As often as we may claim that we find it difficult to find the time to pause to pray throughout the day or that life often puts us in auto-pilot mode and we forget our commitment to pray unceasingly, the truth is that when an issue looms large enough in our personal lives or our collective conscious as a family, community, church, nation or world, we remember to pray. If our spouse is on a plane or a dear friend is in labor, we remember to stop and pray. If a hurricane or other natural disaster threatens our area, we remember to pray. On the day of an important election, we remember to pray. I'll admit, I have been guilty of being selfishly attentive to prayer when something mattered to me and willfully neglectful when life was abuzz with activity and there seemed little time to slow down for anyone else's needs. But I do not want to be that way any longer. I want to battle that tendency that renders me a self-serving pray-er and be the person who pauses for the urgent needs of others, both those whose needs are close enough for me to see and those whose needs lie hidden in dark, rank brothels and trucking containers and ships in far corners of the world.
In her book 7, Jen Hatmaker's last mutiny against an excessive life is to slow down the pace of her life by intentionally observing prayer pauses throughout her day. Similarly, Ann has been encouraging us all to slow down and breathe, to remember that life is not an emergency, and to count all the ways He gives and loves and blesses throughout every single day. As Catholics, we live this reality in the daily prayers of the universal Church we call the Divine Office. I have been able, through grace, to cultivate a pretty good habit of praying the Morning Prayer of the Church. But that's about the only pause I remember regularly. I have many friends who are excellent about daily making these pauses and I aspire to follow their example. Technology offers us all kinds of help, like apps to pray with wherever we find ourselves at any given hour and chimes to remind us when it is time to pause.

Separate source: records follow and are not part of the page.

Lemma registry_ok_create_keypair s p info kp s' :
  registry_ok s -> create_keypair p info s = Ret kp s' ->
  registry_ok s'
  /\ unused s (identity kp)
  /\ ~ unused s' (identity kp)
  /\ forall ci, unused s' ci -> unused s ci.
Proof.
  intros Hok H. unfold create_keypair in H.
  destruct (principal s !! p) as [n|] eqn:Hn; [|discriminate H].
  injection H as <- <-. unfold unused, identity. simpl.
  rewrite lookup_insert_eq, Hn. repeat split.
  - intros q m. simpl. rewrite lookup_insert. case_decide as Hq.
    + intros _. subst q. exact (Hok _ _ Hn).
    + apply Hok.
  - lia.
  - lia.
  - intros [q i]. simpl. rewrite lookup_insert. case_decide as Hq; [|auto].
    subst q. rewrite Hn. lia.
Qed.

Lemma registry_run_unique calls : forall s kps s',
  registry_ok s -> registry_run calls s = Ret kps s' ->
  NoDup (map identity kps) /\ Forall (unused s) (map identity kps).
Proof.
  induction calls as [|c cs IH]; intros s kps s' Hok H; simpl in H.
  - injection H as <- _. split; constructor.
  - unfold bind in H.
    destruct (registry_step c s) as [k s1|] eqn:Ec; [|discriminate H].
    destruct (registry_run cs s1) as [ks s2|] eqn:Er; [|discriminate H].
    injection H as <- _.
    destruct c as [|p info]; simpl in Ec; unfold bind in Ec.
    + destruct (create_principal s) as [a s0|] eqn:Ep; [|discriminate Ec].
      injection Ec as <- <-.
      destruct (registry_ok_create_principal _ _ _ Hok Ep) as [Hok1 Hun].
      destruct (IH _ _ _ Hok1 Er) as [Hnd Hf]. simpl. split; [exact Hnd|].
      eapply Forall_impl; [exact Hf|exact Hun].
    + destruct (create_keypair p info s) as [kp s0|] eqn:Ek; [|discriminate Ec].
      injection Ec as <- <-.
      destruct (registry_ok_create_keypair _ _ _ _ _ Hok Ek)
        as (Hok1 & Hnew & Hold & Hun).
      destruct (IH _ _ _ Hok1 Er) as [Hnd Hf]. simpl. split.
      * constructor; [|exact Hnd].
        intros Hin. rewrite Forall_forall in Hf. exact (Hold (Hf _ Hin)).
      * constructor; [exact Hnew|].
        eapply Forall_impl; [exact Hf|exact Hun].
Qed.

(** C10. Registry uniqueness.  [create_principal] returns the running count
    of principals as the new id and gives it the key count zero;
    [create_keypair] for a principal with key count [n] makes the key pair of
    index [n] and moves the count to [n + 1]; and in a run of calls of the
    registry, from a state where every principal that has a key count has
    been counted, no two key pairs created have the same (creator, index). *)
Theorem registry_unique :
  (forall s,
      create_principal s
      = Ret (principals s)
          (State (principals s + 1) (<[principals s := 0]> (principal s))
             (world s) (chooses s) (plucks s)))
  /\ (forall s p info n,
      principal s !! p = Some n ->
      create_keypair p info s
      = Ret (Keypair p n info)
          (State (principals s) (<[p := n + 1]> (principal s))
             (world s) (chooses s) (plucks s)))
  /\ (forall calls s kps s',
      registry_ok s -> registry_run calls s = Ret kps s' ->
      NoDup (map identity kps)).
Proof.
  split; [reflexivity|]. split.
  - intros s p info n Hn. unfold create_keypair. now rewrite Hn.
  - intros calls s kps s' Hok H.
    exact (proj1 (registry_run_unique calls s kps s' Hok H)).
Qed.

(** * Further properties of the API and of the classifier *)

(** X12. The classifier grows with the set of bad principals: an item that is
    public stays public when more principals are bad. *)
Theorem mypub_monotone (int_left int_right : Z -> Z) (int_pair : Z -> Z -> Z)
    (bad bad' : Z -> bool) :
  (forall p, bad p = true -> bad' p = true) ->
  forall i,
    mypub int_left int_right int_pair bad i = true ->
    mypub int_left int_right int_pair bad' i = true.
Proof.
  intros Hbad.
  assert (Hkey : forall o k pk info,
             mypub int_left int_right int_pair bad (key_item o k pk info) = true ->
             mypub int_left int_right int_pair bad' (key_item o k pk info) = true).
  { intros o k pk info H. cbn [mypub] in *.
    repeat (apply orb_true_iff in H; destruct H as [H|H]).
    - now rewrite H.
    - now rewrite (Hbad _ H), orb_true_r.
    - apply andb_true_iff in H. destruct H as [H1 H2].
      rewrite H1, (Hbad _ H2). cbn [andb]. now rewrite !orb_true_r.
    - apply andb_true_iff in H. destruct H as [H1 H2].
      rewrite H1, (Hbad _ H2). cbn [andb]. now rewrite !orb_true_r. }
  fix IH 1. intros i H.
  destruct i as [o k pk info|d|c id info m|f s].
  - exact (Hkey o k pk info H).
  - reflexivity.
  - cbn [mypub] in H |- *. apply orb_true_iff in H. destruct H as [H|H].
    + now rewrite (IH m H).
    + apply orb_true_iff. right.
      destruct m as [| | |f s]; try exact H.
      destruct s as [| | |fs ss]; try exact H.
      destruct ss as [c0 id0 pk0 info0| | |]; try exact H.
      apply andb_true_iff in H. destruct H as [H Hfs].
      rewrite H. cbn [andb].
      apply orb_true_iff in Hfs. destruct Hfs as [Hfs|Hfs].
      * now rewrite (IH fs Hfs).
      * rewrite Hfs. apply orb_true_r.
  - cbn [mypub] in H |- *. apply andb_true_iff in H. destruct H as [Hf Hs].
    now rewrite (IH f Hf), (IH s Hs).
Qed.


(** X14. Key pairs do not open each other's ciphertexts.  Of two key pairs
    created one after the other, by the same principal or by two, the
    private key of either does not decrypt what was encrypted with the
    public key of the other: [decrypt] aborts. *)
Theorem other_keypair_aborts p1 info1 p2 info2 payload s n1 n2 :
  principal s !! p1 = Some n1 -> principal s !! p2 = Some n2 ->
  (exists s',
      (kp1 <- create_keypair p1 info1;;
       kp2 <- create_keypair p2 info2;;
       pk1 <- keypair_get_public_key kp1;;
       sk2 <- keypair_get_private_key kp2;;
       e <- encrypt pk1 payload;;
       decrypt sk2 e) s = Stop Aborted s')
  /\
  (exists s',
      (kp1 <- create_keypair p1 info1;;
       kp2 <- create_keypair p2 info2;;
       pk2 <- keypair_get_public_key kp2;;
       sk1 <- keypair_get_private_key kp1;;
       e <- encrypt pk2 payload;;
       decrypt sk1 e) s = Stop Aborted s').
Proof.
  intros H1 H2. unfold bind, create_keypair. rewrite H1. simpl.
  rewrite lookup_insert. destruct (decide (p1 = p2)) as [->|Hne].
  - simpl. rewrite Z.eqb_refl.
    replace (n1 =? n1 + 1) with false by (symmetry; apply Z.eqb_neq; lia).
    replace (n1 + 1 =? n1) with false by (symmetry; apply Z.eqb_neq; lia).
    split; eexists; reflexivity.
  - rewrite H2. simpl.
    replace (p1 =? p2) with false by (symmetry; apply Z.eqb_neq; lia).
    replace (p2 =? p1) with false by (symmetry; apply Z.eqb_neq; lia).
    split; eexists; reflexivity.
Qed.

But I am praying to God to give me a heart that remembers. A heart that breaks for the urgent needs and real suffering of so many around the world at every given moment. A heart that shudders to think that every minute, two children are trafficked into sexual slavery on the same planet on which I live, children known and loved and named by God and destined for a future full of hope but thwarted by a perverse evil. I am going to make an effort, while I complete this series, to make my prayer pauses throughout the day, and during them, to cry out with the psalmist as he pleads for mercy on the lowly and afflicted and justice on the evil-doers. I am going to beg God to open my heart and mind so that I can pray and remember with an awareness that ignites a fire in my heart rather than locks me up in paralyzing guilt. I am going to beg God for my heart to break in such a way that I know that only He can save. And I am going to pray that I can pause in prayer so that I can be inspired to action when the moment for it arrives.
Will you join me in pausing to pray? And let me know how you are doing with it? We can share our successes and failures and maybe help each other along the way?
Thursday, November 1, 2012
Let's Persevere in Fasting
I have been trying to take action against trafficking by fasting regularly.The A21 Campaign suggests fasting on the 21st of every month as one of their 21 Ways to Help. I am really, really committed to this idea. It seems to me a good way to make the whole thing personal, root it deeply in my heart. However, I overlooked one small problem with this proposal in my enthusiasm. I suck at fasting. No, really, I am terrible at it. I commit and recommit to fasting all the time and then fall apart just a short way in to the effort.
So on the first day of fasting from freedoms, I decided I would not go to the bathroom without asking my husband's permission first. Let me say this most important thing first: Y'all, I have a husband who will grin and consent to doing these crazy things I ask of him because he gets me and the things my wildly passionate heart prompts me to do. That's pretty awesome, right?
So the day commenced with his welcoming my reluctantly articulated request. I still get shy about making myself so vulnerable even though he never once, even when there was good reason, has made me feel foolish about something important to me. And then we moved on. The first time I needed to head to the little girl's room, I was sitting by the river reading the Word and journaling. I realized I was going to need to hurry. Stopping to ask his permission was going to make this a close call. And then I remembered that my father-in-law was sitting there in my house and would be privy to this conversation. And I hesitated even longer. If it's hard to risk appearing silly to my beloved, who is always so understanding about my wild ideas and strong passionate responses, I could not even imagine doing so with my father-in-law present. I mean, don't get me wrong, he's a lovely man, but I'm not really ready to bare the mist vulnerable parts of my heart and soul to him just yet.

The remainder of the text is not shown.